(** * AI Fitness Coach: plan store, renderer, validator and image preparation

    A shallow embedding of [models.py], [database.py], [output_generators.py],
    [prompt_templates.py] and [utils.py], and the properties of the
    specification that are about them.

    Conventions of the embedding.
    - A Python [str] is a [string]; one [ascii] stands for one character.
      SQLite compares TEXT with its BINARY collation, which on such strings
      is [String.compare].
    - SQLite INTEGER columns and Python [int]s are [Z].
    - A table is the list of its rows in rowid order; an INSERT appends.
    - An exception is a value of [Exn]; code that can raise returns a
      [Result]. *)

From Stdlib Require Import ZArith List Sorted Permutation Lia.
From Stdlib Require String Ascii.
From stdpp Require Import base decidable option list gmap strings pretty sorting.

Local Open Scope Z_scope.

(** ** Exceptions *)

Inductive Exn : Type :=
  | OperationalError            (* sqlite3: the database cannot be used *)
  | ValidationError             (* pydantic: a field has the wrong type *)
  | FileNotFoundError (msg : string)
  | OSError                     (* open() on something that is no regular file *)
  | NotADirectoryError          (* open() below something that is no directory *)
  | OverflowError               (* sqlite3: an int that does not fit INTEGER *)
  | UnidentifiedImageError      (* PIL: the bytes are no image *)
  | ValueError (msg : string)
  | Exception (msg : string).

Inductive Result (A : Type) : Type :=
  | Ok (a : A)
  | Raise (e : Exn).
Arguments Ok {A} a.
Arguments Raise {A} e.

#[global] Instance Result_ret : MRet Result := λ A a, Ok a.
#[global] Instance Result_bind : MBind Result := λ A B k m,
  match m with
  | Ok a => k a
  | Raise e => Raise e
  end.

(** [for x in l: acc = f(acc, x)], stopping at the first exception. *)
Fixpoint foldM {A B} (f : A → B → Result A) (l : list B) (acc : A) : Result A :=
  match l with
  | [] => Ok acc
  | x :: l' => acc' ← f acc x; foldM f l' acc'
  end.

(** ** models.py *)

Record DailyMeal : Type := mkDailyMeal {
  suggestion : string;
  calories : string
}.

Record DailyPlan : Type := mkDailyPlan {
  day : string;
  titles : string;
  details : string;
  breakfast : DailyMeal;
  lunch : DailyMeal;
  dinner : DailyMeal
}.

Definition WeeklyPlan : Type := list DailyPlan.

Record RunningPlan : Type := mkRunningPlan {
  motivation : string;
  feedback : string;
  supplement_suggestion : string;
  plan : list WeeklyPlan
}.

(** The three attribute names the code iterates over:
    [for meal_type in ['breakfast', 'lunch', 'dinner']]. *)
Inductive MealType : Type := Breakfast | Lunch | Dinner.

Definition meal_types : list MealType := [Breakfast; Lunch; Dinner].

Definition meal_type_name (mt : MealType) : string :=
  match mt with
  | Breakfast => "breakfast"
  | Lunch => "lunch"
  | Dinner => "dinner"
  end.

::::::::

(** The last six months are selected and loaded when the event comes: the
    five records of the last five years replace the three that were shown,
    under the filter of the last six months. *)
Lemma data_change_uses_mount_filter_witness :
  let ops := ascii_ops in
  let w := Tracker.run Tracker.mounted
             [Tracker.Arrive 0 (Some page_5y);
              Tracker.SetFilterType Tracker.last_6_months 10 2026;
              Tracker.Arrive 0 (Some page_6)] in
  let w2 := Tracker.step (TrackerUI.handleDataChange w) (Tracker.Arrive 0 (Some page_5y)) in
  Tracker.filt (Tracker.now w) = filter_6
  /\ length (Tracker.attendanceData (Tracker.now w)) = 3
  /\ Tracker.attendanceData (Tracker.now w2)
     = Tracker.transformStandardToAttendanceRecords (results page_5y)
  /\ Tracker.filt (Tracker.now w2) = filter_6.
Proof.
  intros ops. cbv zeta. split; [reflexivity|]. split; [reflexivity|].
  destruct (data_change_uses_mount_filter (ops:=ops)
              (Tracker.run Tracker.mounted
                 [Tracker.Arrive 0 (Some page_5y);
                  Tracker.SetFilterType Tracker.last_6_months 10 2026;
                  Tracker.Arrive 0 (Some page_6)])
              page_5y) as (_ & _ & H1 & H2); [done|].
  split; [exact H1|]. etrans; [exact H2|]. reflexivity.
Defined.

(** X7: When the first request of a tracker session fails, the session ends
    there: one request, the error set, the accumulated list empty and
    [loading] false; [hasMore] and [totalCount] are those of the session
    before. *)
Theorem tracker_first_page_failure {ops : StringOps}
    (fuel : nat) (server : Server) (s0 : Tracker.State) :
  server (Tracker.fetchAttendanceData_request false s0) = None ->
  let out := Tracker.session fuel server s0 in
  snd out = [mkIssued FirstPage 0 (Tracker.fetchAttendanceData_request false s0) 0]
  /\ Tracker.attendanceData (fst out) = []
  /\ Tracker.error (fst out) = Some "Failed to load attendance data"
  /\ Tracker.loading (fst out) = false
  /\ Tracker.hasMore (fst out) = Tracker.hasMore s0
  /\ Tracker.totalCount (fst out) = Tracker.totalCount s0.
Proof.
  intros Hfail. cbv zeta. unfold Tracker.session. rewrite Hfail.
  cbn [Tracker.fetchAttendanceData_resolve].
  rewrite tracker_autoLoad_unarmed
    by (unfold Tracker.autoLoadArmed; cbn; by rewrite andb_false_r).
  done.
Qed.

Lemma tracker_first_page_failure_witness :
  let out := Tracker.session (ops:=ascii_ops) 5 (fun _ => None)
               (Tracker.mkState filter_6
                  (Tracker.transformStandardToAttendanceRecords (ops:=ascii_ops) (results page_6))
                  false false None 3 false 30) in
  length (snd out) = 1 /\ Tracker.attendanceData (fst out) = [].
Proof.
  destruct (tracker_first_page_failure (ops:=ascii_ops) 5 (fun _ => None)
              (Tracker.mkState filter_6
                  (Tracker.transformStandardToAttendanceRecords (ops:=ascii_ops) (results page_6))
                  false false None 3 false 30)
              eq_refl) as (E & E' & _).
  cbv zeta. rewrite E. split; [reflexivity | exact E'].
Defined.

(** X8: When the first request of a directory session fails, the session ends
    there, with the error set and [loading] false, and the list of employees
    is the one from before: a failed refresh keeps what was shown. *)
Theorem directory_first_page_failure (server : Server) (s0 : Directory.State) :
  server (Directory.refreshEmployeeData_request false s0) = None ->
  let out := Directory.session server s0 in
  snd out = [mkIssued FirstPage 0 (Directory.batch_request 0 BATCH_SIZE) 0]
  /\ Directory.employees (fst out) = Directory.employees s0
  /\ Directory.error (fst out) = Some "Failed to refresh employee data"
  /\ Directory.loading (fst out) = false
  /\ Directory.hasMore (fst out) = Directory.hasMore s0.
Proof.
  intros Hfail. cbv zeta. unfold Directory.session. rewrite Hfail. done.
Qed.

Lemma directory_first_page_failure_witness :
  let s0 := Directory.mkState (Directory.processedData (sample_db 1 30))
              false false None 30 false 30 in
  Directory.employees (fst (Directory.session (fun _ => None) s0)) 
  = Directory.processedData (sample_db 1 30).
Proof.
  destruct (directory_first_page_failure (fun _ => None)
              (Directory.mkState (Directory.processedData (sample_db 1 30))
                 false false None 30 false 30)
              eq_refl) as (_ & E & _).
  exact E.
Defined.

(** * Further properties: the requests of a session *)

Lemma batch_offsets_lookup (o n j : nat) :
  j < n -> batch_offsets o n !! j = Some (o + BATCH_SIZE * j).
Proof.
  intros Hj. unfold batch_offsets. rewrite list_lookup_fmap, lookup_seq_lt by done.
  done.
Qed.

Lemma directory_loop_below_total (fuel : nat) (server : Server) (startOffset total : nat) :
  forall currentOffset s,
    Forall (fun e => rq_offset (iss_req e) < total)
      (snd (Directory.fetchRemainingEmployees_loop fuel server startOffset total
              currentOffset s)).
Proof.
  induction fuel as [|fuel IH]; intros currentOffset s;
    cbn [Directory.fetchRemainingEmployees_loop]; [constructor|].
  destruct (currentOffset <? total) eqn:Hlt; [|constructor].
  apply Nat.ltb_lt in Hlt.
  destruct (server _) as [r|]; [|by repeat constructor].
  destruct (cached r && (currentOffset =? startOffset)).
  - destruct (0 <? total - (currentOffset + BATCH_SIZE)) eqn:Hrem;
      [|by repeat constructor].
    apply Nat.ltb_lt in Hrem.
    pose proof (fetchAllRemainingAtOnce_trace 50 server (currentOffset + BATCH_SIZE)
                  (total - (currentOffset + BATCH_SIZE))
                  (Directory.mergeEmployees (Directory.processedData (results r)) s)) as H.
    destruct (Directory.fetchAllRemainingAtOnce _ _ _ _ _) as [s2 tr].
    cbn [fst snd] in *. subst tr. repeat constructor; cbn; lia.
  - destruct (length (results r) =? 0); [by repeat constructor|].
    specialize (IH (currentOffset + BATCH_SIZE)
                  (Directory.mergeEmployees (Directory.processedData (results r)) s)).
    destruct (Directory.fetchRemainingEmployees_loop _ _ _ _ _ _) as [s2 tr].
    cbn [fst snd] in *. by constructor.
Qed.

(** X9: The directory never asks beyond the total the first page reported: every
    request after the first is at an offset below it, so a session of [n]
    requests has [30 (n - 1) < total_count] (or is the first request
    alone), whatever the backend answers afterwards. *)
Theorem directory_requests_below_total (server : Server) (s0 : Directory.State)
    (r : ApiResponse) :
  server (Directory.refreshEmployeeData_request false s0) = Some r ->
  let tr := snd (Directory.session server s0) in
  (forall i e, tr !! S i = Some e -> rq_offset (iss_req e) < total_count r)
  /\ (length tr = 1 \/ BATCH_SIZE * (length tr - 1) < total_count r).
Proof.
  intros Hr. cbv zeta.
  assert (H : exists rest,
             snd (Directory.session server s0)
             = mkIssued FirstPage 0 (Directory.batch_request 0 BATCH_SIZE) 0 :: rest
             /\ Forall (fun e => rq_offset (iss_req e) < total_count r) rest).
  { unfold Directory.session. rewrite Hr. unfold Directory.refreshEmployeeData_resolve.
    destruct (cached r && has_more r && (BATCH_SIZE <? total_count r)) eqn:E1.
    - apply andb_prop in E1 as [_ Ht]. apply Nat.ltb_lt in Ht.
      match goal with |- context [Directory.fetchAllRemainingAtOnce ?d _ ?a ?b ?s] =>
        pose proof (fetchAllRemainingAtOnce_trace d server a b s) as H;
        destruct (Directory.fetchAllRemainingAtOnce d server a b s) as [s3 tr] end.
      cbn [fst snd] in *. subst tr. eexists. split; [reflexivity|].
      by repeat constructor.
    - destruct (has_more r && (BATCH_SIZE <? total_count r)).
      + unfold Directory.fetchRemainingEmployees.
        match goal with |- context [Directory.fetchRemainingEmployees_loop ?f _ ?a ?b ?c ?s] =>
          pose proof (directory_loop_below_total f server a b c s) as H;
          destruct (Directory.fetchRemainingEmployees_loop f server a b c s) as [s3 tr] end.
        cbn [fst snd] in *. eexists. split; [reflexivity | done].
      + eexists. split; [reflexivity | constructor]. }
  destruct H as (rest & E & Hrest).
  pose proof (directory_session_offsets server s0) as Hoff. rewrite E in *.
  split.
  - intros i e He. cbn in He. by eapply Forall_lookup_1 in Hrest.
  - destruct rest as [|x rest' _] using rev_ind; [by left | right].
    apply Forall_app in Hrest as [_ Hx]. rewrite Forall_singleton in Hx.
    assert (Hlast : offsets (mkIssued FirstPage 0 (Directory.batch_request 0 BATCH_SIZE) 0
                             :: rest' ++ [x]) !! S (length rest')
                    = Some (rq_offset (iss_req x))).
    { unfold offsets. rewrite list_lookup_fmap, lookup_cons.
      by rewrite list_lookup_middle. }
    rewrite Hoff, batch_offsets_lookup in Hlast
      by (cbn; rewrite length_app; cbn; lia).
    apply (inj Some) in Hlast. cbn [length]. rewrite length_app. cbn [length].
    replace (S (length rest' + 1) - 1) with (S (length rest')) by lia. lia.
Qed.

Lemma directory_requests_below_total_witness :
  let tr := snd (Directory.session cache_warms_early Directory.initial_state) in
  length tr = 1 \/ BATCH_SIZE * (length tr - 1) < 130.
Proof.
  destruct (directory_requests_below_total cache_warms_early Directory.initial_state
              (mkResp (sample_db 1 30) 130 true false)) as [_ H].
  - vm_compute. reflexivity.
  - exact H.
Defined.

::::::::

§ **Description of the task**
Out of the entries above, write out only the lines between the line holding "(** X9: The" and the line holding "let tr := snd (Directory.session server", inclusive, each exactly as given.

§ **Response to this task**
(** X9: The directory never asks beyond the total the first page reported: every
    request after the first is at an offset below it, so a session of [n]
    requests has [30 (n - 1) < total_count] (or is the first request
    alone), whatever the backend answers afterwards. *)
Theorem directory_requests_below_total (server : Server) (s0 : Directory.State)
    (r : ApiResponse) :
  server (Directory.refreshEmployeeData_request false s0) = Some r ->
  let tr := snd (Directory.session server s0) in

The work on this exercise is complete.